# PROBLEM REQUIREMENTS
After locating the line with "Lemma unclamp_rows t" in the data that follows, return it and every later line exactly, up to and including the line with "intros Him Hrows".

# RECORD SET
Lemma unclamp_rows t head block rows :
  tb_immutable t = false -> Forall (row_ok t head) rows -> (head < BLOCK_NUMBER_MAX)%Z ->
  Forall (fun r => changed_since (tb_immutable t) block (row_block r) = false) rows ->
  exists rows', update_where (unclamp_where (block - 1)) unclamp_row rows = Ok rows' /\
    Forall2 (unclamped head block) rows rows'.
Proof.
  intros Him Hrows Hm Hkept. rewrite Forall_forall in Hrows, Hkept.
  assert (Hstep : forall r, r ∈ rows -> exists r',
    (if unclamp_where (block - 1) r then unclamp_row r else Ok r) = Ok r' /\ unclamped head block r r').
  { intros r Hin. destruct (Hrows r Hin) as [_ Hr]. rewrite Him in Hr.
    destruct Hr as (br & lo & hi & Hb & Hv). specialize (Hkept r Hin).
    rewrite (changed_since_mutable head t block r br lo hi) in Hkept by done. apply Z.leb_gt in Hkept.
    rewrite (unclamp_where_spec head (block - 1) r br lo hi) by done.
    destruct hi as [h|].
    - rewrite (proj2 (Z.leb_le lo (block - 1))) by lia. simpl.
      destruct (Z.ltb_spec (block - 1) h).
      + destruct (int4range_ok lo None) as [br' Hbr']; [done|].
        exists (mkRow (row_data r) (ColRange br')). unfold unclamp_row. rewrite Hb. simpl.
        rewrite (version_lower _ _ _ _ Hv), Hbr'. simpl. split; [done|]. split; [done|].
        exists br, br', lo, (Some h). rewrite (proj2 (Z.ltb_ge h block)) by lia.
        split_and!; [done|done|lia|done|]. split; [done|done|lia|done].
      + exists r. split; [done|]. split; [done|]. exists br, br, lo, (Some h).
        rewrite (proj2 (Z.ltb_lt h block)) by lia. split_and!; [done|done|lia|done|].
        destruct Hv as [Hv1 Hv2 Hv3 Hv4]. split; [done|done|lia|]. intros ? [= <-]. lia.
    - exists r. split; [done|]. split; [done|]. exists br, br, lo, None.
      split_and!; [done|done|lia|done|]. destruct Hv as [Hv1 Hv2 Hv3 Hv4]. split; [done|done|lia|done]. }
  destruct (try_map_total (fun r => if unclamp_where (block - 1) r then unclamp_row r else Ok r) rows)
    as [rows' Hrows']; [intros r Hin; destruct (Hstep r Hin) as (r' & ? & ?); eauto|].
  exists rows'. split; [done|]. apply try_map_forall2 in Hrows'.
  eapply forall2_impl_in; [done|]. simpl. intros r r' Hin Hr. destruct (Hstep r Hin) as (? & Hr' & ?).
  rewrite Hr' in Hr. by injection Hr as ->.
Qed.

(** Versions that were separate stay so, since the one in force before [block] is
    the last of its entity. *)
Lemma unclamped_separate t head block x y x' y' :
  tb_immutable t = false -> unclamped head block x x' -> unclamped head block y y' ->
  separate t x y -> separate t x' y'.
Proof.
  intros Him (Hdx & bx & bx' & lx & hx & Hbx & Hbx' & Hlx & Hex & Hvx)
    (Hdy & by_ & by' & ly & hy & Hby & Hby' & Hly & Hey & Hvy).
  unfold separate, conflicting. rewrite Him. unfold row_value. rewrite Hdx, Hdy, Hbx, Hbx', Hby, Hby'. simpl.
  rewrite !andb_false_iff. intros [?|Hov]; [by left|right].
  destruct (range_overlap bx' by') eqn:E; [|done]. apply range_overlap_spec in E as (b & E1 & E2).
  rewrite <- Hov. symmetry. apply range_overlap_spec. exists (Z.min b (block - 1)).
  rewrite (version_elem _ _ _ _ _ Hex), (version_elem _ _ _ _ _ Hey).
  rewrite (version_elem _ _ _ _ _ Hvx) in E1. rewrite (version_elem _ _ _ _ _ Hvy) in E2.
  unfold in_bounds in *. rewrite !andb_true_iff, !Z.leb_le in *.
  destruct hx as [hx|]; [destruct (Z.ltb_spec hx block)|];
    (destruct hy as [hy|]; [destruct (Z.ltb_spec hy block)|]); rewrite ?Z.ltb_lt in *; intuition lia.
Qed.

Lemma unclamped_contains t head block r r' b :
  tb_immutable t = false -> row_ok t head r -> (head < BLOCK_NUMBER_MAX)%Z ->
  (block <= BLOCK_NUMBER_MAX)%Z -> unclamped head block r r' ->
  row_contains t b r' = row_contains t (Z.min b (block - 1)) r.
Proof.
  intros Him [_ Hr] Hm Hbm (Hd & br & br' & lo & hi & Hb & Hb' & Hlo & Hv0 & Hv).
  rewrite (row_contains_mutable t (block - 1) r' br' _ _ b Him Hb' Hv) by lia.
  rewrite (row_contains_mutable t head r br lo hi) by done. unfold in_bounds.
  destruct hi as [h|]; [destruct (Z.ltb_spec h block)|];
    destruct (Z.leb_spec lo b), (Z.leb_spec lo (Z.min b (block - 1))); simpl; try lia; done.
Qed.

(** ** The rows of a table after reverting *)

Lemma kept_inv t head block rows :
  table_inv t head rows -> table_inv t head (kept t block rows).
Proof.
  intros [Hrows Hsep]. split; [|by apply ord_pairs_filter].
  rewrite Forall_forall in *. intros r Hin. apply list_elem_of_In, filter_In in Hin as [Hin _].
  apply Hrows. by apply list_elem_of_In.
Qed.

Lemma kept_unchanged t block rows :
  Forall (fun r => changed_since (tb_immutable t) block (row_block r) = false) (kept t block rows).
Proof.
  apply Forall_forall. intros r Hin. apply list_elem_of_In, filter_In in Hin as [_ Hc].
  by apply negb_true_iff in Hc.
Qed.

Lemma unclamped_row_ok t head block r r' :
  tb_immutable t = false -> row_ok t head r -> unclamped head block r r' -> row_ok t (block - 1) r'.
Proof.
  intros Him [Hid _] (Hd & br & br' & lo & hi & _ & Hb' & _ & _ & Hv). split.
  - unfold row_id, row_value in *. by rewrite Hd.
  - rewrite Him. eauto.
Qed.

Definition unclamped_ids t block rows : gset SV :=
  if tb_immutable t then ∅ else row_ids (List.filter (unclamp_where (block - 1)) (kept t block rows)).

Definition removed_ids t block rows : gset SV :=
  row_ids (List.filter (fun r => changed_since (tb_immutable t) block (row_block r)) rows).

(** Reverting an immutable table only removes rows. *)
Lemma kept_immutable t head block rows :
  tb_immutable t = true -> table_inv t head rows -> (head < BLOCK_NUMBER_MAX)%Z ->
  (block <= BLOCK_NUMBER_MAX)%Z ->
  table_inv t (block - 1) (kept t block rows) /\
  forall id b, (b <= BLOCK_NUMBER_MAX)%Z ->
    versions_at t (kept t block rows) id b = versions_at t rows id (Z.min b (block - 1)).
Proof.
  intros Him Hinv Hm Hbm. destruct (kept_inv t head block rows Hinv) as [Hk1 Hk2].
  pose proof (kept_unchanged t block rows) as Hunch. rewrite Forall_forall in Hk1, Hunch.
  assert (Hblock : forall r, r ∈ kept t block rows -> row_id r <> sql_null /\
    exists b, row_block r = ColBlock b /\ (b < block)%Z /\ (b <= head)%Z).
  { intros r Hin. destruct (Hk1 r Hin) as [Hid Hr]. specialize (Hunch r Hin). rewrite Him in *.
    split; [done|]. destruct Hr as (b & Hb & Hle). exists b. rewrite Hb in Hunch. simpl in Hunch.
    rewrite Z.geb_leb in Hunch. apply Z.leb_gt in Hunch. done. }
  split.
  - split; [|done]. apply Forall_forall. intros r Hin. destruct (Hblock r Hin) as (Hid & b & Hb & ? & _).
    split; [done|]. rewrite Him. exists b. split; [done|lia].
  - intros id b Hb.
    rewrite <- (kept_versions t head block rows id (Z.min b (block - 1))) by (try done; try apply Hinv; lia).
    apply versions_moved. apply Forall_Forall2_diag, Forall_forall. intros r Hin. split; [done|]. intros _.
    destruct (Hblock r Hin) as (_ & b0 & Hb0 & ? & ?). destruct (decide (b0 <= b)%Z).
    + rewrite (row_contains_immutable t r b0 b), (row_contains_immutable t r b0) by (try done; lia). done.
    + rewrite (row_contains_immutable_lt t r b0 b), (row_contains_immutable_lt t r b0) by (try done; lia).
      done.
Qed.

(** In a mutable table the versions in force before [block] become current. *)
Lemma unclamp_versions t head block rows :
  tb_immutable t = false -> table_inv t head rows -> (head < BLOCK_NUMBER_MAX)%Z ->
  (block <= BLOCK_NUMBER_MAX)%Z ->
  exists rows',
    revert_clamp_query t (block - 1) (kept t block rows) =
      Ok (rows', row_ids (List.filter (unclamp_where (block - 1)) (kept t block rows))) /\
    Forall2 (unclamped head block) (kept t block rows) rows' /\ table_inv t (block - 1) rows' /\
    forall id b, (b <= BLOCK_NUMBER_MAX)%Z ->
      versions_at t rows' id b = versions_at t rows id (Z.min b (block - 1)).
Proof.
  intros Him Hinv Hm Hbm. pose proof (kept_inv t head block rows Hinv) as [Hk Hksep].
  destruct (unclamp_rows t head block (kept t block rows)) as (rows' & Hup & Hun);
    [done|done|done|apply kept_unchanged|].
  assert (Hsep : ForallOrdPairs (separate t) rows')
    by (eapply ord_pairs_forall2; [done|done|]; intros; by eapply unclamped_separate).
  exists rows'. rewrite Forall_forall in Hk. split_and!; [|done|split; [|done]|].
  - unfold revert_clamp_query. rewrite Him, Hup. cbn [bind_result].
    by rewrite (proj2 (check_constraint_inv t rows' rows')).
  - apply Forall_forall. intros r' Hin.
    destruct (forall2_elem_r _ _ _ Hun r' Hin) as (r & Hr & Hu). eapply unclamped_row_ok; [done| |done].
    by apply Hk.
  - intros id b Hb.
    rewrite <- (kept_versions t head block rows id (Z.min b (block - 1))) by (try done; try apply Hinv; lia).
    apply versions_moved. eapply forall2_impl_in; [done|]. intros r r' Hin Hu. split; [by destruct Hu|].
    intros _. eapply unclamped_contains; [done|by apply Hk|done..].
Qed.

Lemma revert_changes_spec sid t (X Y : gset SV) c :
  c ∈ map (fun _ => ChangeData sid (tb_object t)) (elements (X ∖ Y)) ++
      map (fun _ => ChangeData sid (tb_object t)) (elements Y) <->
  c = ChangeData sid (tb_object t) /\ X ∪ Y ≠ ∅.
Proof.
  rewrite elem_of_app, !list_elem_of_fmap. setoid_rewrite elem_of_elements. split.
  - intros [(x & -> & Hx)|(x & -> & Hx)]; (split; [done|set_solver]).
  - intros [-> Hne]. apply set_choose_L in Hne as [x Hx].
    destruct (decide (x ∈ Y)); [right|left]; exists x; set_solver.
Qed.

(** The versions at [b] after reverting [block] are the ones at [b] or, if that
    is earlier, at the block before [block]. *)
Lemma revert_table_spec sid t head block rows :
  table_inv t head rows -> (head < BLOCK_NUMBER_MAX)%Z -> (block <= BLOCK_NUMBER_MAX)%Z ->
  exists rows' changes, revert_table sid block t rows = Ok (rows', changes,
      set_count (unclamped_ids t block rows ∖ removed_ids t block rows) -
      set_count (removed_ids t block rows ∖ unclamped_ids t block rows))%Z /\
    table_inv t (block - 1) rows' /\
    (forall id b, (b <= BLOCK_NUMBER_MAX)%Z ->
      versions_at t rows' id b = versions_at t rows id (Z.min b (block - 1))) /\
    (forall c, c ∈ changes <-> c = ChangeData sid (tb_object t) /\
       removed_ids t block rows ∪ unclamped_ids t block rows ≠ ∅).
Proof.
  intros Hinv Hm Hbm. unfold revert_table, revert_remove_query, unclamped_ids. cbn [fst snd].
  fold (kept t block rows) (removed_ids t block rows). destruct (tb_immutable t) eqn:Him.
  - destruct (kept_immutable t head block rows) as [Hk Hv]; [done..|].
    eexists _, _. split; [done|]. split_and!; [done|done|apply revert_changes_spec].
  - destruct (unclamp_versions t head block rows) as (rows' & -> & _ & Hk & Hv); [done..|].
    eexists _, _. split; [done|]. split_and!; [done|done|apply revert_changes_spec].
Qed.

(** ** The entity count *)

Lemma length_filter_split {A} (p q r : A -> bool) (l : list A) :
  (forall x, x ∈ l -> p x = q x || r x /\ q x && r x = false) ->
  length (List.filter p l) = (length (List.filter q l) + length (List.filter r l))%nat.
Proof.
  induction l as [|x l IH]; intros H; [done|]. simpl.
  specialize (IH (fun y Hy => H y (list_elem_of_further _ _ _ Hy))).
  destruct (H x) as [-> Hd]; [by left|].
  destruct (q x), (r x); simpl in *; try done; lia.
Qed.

...

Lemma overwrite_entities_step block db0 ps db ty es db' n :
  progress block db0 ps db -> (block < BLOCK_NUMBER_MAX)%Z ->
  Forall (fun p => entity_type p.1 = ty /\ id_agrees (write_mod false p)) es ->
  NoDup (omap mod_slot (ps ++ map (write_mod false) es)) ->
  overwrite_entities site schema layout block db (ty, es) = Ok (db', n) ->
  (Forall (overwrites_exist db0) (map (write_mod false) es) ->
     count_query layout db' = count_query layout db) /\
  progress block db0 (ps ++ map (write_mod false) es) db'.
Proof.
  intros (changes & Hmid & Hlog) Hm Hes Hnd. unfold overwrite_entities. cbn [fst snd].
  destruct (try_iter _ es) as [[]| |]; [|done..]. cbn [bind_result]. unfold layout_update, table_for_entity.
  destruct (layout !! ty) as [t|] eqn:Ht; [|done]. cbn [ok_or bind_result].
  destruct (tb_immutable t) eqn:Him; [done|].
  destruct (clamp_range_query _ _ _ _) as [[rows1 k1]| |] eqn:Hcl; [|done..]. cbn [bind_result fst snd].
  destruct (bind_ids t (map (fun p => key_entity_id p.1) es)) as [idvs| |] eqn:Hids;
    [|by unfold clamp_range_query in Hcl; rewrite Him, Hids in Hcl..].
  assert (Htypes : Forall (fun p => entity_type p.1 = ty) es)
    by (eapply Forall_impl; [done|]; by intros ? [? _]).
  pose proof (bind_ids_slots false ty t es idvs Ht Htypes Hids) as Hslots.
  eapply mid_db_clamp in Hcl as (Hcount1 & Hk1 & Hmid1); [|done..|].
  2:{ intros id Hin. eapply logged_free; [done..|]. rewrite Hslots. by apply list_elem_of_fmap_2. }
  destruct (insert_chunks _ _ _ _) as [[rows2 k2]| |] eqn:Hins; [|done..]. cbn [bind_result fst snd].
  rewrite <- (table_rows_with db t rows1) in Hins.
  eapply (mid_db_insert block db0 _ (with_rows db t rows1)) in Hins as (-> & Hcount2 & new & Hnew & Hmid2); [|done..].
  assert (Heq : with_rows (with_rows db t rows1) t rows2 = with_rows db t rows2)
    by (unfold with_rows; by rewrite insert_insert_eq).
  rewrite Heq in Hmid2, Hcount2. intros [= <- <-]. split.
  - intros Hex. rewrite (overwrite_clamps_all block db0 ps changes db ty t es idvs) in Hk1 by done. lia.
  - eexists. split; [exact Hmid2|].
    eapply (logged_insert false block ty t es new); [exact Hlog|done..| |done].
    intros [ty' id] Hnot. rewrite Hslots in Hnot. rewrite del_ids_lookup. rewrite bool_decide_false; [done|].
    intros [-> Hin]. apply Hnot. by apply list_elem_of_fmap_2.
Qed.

# OUTPUT
Lemma unclamp_rows t head block rows :
  tb_immutable t = false -> Forall (row_ok t head) rows -> (head < BLOCK_NUMBER_MAX)%Z ->
  Forall (fun r => changed_since (tb_immutable t) block (row_block r) = false) rows ->
  exists rows', update_where (unclamp_where (block - 1)) unclamp_row rows = Ok rows' /\
    Forall2 (unclamped head block) rows rows'.
Proof.
  intros Him Hrows Hm Hkept. rewrite Forall_forall in Hrows, Hkept.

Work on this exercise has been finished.